Task goal = Give back exactly the lines of the material below, starting with the line with "(** The exceptions" and going on through the line with "ValueError | IOError".

──────── Supplied data ────────

(** * Pet adoption analysis: the data cleaning functions

    A shallow embedding of [data_cleaning_functions.py] and the properties
    of its four functions: [get_data], [date_format],
    [merge_intake_n_outcome] and [calculate_time_delta].

    Modelling conventions.
    - A pandas [DataFrame] is a list of column names together with its rows,
      each row a list of cells in column order.  Row labels are the default
      [RangeIndex] that [pd.read_csv] produces, so the label of a row is its
      position.
    - A cell is a string, a timestamp, an integer, a float, a time
      difference or the missing value (pandas' [NaT] / [NaN], which [pd.isna]
      does not tell apart).
    - Floats are the exact rationals they denote.
    - Python exceptions are the [Raise] results of an error monad.
    - [pd.to_datetime] infers one format for a column of texts, as pandas 2
      does, and reads the ISO 8601 spellings; timestamps and their
      differences are counts of nanoseconds in 64 bits.  An input outside
      what is embedded gives [Raise NotModelled], and no property is stated
      of it.
    - The functions mutate the tables they are given; a call returns its
      value together with the final state of the mutated arguments. *)

From Stdlib Require Import ZArith QArith Lia Ascii String.
From stdpp Require Import gmap strings list fin_maps pretty.

Local Open Scope string_scope.
Local Open Scope list_scope.
Local Open Scope Z_scope.

(** ** Cells *)

(** A [pd.Timestamp] by its civil fields; sub-second precision is kept in
    [nanosecond]. *)
Record Timestamp := mkTimestamp {
  year : Z; month : Z; day : Z;
  hour : Z; minute : Z; second : Z; nanosecond : Z
}.

Inductive Cell :=
| Str (s : string)
| Time (t : Timestamp)
| Int (z : Z)
| Float (q : Q)
| Timedelta (ns : Z)
| Null.

Definition NaT : Cell := Null.
Definition NaN : Cell := Null.

#[global] Instance Timestamp_eq_dec : EqDecision Timestamp.
Proof. solve_decision. Defined.

#[global] Instance Q_eq_dec : EqDecision Q.
Proof. solve_decision. Defined.

#[global] Instance Cell_eq_dec : EqDecision Cell.
Proof. solve_decision. Defined.

#[global] Instance Timestamp_countable : Countable Timestamp.
Proof.
  refine (inj_countable'
    (fun t => (year t, month t, day t, hour t, minute t, second t, nanosecond t))
    (fun p => let '(y, mo, d, h, mi, s, n) := p in mkTimestamp y mo d h mi s n) _).
  by intros [].
Defined.

#[global] Instance Q_countable : Countable Q.
Proof.
  refine (inj_countable' (fun q => (Qnum q, Qden q))
                         (fun p => Qmake (fst p) (snd p)) _).
  by intros [].
Defined.

#[global] Instance Cell_countable : Countable Cell.
Proof.
  refine (inj_countable'
    (fun c => match c with
              | Str s => inl s
              | Time t => inr (inl t)
              | Int z => inr (inr (inl z))
              | Float q => inr (inr (inr (inl q)))
              | Timedelta ns => inr (inr (inr (inr (inl ns))))
              | Null => inr (inr (inr (inr (inr ()))))
              end)
    (fun e => match e with
              | inl s => Str s
              | inr (inl t) => Time t
              | inr (inr (inl z)) => Int z
              | inr (inr (inr (inl q))) => Float q
              | inr (inr (inr (inr (inl ns)))) => Timedelta ns
              | inr (inr (inr (inr (inr _)))) => Null
              end) _).
  by intros [].
Defined.

Definition isna (c : Cell) : bool :=
  match c with Null => true | _ => false end.

(** ** Exceptions *)

(** The exceptions of Python the functions raise.  [NotModelled] is none of
    them: it marks an input on which this embedding does not follow the
    code, such as a date in a spelling it does not read. *)
Inductive exn :=
| AttributeError | KeyError | TypeError | ValueError | IOError
| OverflowError | OutOfBoundsDatetime | NotModelled.

Inductive result (A : Type) :=
| Ok (a : A)
| Raise (e : exn).
Arguments Ok {A} a.
Arguments Raise {A} e.

#[global] Instance result_ret : MRet result := fun A a => Ok a.
#[global] Instance result_bind : MBind result := fun A B f m =>
  match m with Ok a => f a | Raise e => Raise e end.

(** [for x in l: s = body(s, x)], stopping at the first exception. *)
Fixpoint for_each {A S : Type} (body : S -> A -> result S) (l : list A) (s : S)
  : result S :=
  match l with
  | [] => Ok s
  | x :: l' => s' ← body s x; for_each body l' s'
  end.

(** ** Tables *)

Record DataFrame := mkDataFrame {
  columns : list string;
  rows : list (list Cell)
}.

Record Series := mkSeries {
  s_name : string;
  s_values : list Cell
}.

(** Every row has one cell per column. *)
Definition well_formed (df : DataFrame) : Prop :=
  Forall (fun row => length row = length (columns df)) (rows df).

Fixpoint index_of (name : string) (cols : list string) : option nat :=
  match cols with
  | [] => None
  | c :: cs => if decide (c = name) then Some 0%nat else S <$> index_of name cs
  end.

(** The cell of [row] under the column [name]. *)
Definition row_get (cols : list string) (name : string) (row : list Cell) : Cell :=
  default Null (i ← index_of name cols; row !! i).

Definition row_set (cols : list string) (name : string) (v : Cell)
    (row : list Cell) : list Cell :=
  match index_of name cols with
  | Some i => <[i := v]> row
  | None => row
  end.

(** [row.name] on a row yielded by [iterrows]. *)
Definition getattr (cols : list string) (row : list Cell) (name : string)
  : result Cell :=
  if decide (name ∈ cols) then Ok (row_get cols name row) else Raise AttributeError.

(** [df.iterrows()]: the rows with their labels. *)
Definition iterrows (df : DataFrame) : list (nat * list Cell) :=
  zip (seq 0 (length (rows df))) (rows df).

(** [df[name]]. *)
Definition get_column (df : DataFrame) (name : string) : result Series :=
  if decide (name ∈ columns df)
  then Ok (mkSeries name (row_get (columns df) name <$> rows df))
  else Raise KeyError.

(** [df[name] = v] for a scalar [v]: overwrite the column where it is, or
    append it as the last column. *)
Definition set_column (df : DataFrame) (name : string) (v : Cell) : DataFrame :=
  if decide (name ∈ columns df)
  then mkDataFrame (columns df) (row_set (columns df) name v <$> rows df)
  else mkDataFrame (columns df ++ [name]) ((fun row => row ++ [v]) <$> rows df).

(** [df[name] = vs] for a column of values [vs], aligned by position. *)
Definition set_column_values (df : DataFrame) (name : string) (vs : list Cell)
  : DataFrame :=
  if decide (name ∈ columns df)
  then mkDataFrame (columns df)
         (zip_with (fun row v => row_set (columns df) name v row) (rows df) vs)
  else mkDataFrame (columns df ++ [name])
         (zip_with (fun row v => row ++ [v]) (rows df) vs).
(** C10 (amended).  For an entity without a [deletedAt] field and whatever
    the configuration, a group-by request with a non-zero [take] of [n]
    reaches the data layer with [take] equal to min(n, 500), and a [take]
    of 0 is dropped from the call; findMany and findFirst forward the
    caller's arguments, [take] included, unchanged. *)
Theorem C10_groupBy_take_capped :
  forall (config : Config) (model : PrismaModel) (modelName operationName : string)
         (env : Env) (input : value) (n : Z),
  hasDeletedAt model = false ->
  optProp input "take" = VNum n ->
  (exists a,
     buildCall (generateHandlerCode "groupBy" modelName operationName config model)
               env input
     = Some (mkCall (Js.toLowerCase modelName) "groupBy" (VObj a))
     /\ field a "take" = if (n =? 0)%Z then VUndefined else VNum (Z.min n 500))
  /\ (forall op, op = "findMany" \/ op = "findFirst" ->
        buildCall (generateHandlerCode op modelName operationName config model)
                  env input
        = Some (mkCall (Js.toLowerCase modelName) op input)).
Proof.
  intros config model modelName operationName env input n Hplain Htake. split.
  - eexists. split; [now apply buildCall_groupBy_plain |].
    rewrite groupBySelections_other by reflexivity.
    destruct (groupByPaging_fields input) as (_ & Ht & _).
    cbv zeta in Ht. rewrite Ht, Htake. simpl.
    now destruct (n =? 0)%Z.
  - intros op Hop. unfold buildCall, generateHandlerCode. cbn [h_call h_modelVar].
    unfold selectCall. cbv zeta. rewrite soft_condition_off by assumption.
    destruct Hop as [-> | ->]; reflexivity.
Qed.

Lemma C10_witness :
  hasDeletedAt User = false
  /\ optProp groupByTake1000 "take" = VNum 1000
  /\ exists a,
       buildCall (generateHandlerCode "groupBy" "User" "groupByUser" cfgPrefixed User)
                 (envReturning (VArr [])) groupByTake1000
       = Some (mkCall "user" "groupBy" (VObj a))
       /\ field a "take" = VNum 500.
Proof.
  split; [reflexivity |]. split; [reflexivity |].
  destruct (C10_groupBy_take_capped cfgPrefixed User "User" "groupByUser"
              (envReturning (VArr [])) groupByTake1000 1000 eq_refl eq_refl)
    as [Hgroup _].
  exact Hgroup.
Defined.

(** On [Post] the soft-delete read template forwards [take] uncapped. *)
Example groupBy_take_uncapped_on_soft_delete :
  buildCall (generateHandlerCode "groupBy" "Post" "groupByPost" cfgPrefixed Post)
    (envReturning (VArr [])) groupByTake1000
  = Some (mkCall "post" "groupBy"
            (VObj [ ("by", VArr [VStr "name"]); ("take", VNum 1000);
                    ("where", VObj [("deletedAt", VNull)]) ])).
Proof. reflexivity. Qed.
(** * Phaneron: the producer registry and the FFmpeg ingest pipeline

    A shallow embedding of [src/producer/producer.ts] (the producer
    registry) and [src/producer/ffmpegProducer.ts] (stream discovery,
    filter-graph set-up, pixel-format selection and the stages of the
    redioactive pipeline), of [src/config.ts] (video formats and consumer
    configuration) and of [src/AMCP/basicCmds.ts] (the basic AMCP
    commands), followed by the properties proved about them.

    Conventions.
    - A JavaScript [number] that the code only compares or copies (stream
      indexes, presentation timestamps, sample rates) is a [Z].
    - [undefined]/[null] is [None].
    - A call that may throw returns a [Result]; the capability objects of
      beamcoder, nodencl and the [process/] readers are not part of this
      repository's sources, so whether one of their calls throws is read
      from an [Externals] record.
    - Console output of [initialise] and [setPaused] is not modelled; the
      diagnostics of [createSource] and of the demux stage are.
    - The channels the AMCP commands address ([src/channel.ts]) are not
      part of these sources either: their methods are those of a class
      [Channel.Ops], each acting on the state of its own channel. *)

From Stdlib Require Import ZArith String Ascii List Bool Lia.
From stdpp Require Import base option list gmap strings pretty.

Local Open Scope Z_scope.
Local Open Scope string_scope.
Local Open Scope list_scope.

(** ** Errors and fallible calls *)

(** The classes of thrown values the code distinguishes with [instanceof]:
    [InvalidProducerError] (declared in producer.ts), the plain [Error]
    raised by [initialise] for an unsupported pixel format, the [TypeError]
    the runtime raises on a property read of [undefined], and errors that
    come out of a foreign library. *)
Inductive ErrorClass : Type :=
| InvalidProducerErrorClass
| PlainErrorClass
| TypeErrorClass
| ForeignErrorClass.

Record JsError : Type := mkJsError {
  err_class : ErrorClass;
  err_name : string;
  err_message : string
}.

(** [err instanceof InvalidProducerError] *)
Definition instanceof_InvalidProducerError (e : JsError) : bool :=
  match err_class e with
  | InvalidProducerErrorClass => true
  | _ => false
  end.

(** [Error.prototype.toString]: the name, a colon and the message, or
    whichever of the two is not empty. *)
Definition error_toString (e : JsError) : string :=
  if String.eqb (err_message e) "" then err_name e
  else if String.eqb (err_name e) "" then err_message e
  else err_name e +:+ ": " +:+ err_message e.

(** [new InvalidProducerError(message)]; the constructor sets [name]. *)
Definition InvalidProducerError (message : string) : JsError :=
  mkJsError InvalidProducerErrorClass "InvalidProducerError" message.

(** [new Error(message)] *)
Definition PlainError (message : string) : JsError :=
  mkJsError PlainErrorClass "Error" message.

(** The error of reading property [prop] of [undefined]. *)
Definition TypeError_undefined (prop : string) : JsError :=
  mkJsError TypeErrorClass "TypeError"
    ("Cannot read property '" +:+ prop +:+ "' of undefined").
(* ===== verification/_CoqProject ===== *)
-Q . S2P
Prelude.v
Wire.v
Env.v
Logic.v
Links.v
Sort.v
ListOps.v
UTHash.v
UTList.v
DList.v
HashTools.v
HashFunctions.v
Scan.v
RWLock.v
Sections.v
Rio.v
World.v
Table.v
Bloom.v
HashSelect.v
Membership.v
Join.v
Handlers.v
Tunnel.v
Departure.v
Races.v
LinkState.v
Heap.v
Graph.v
Forwarding.v
Devices.v
Startup.v
Safety.v
System.v
Serial.v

────────

Response box =
(** The exceptions of Python the functions raise.  [NotModelled] is none of
    them: it marks an input on which this embedding does not follow the
    code, such as a date in a spelling it does not read. *)
Inductive exn :=
| AttributeError | KeyError | TypeError | ValueError | IOError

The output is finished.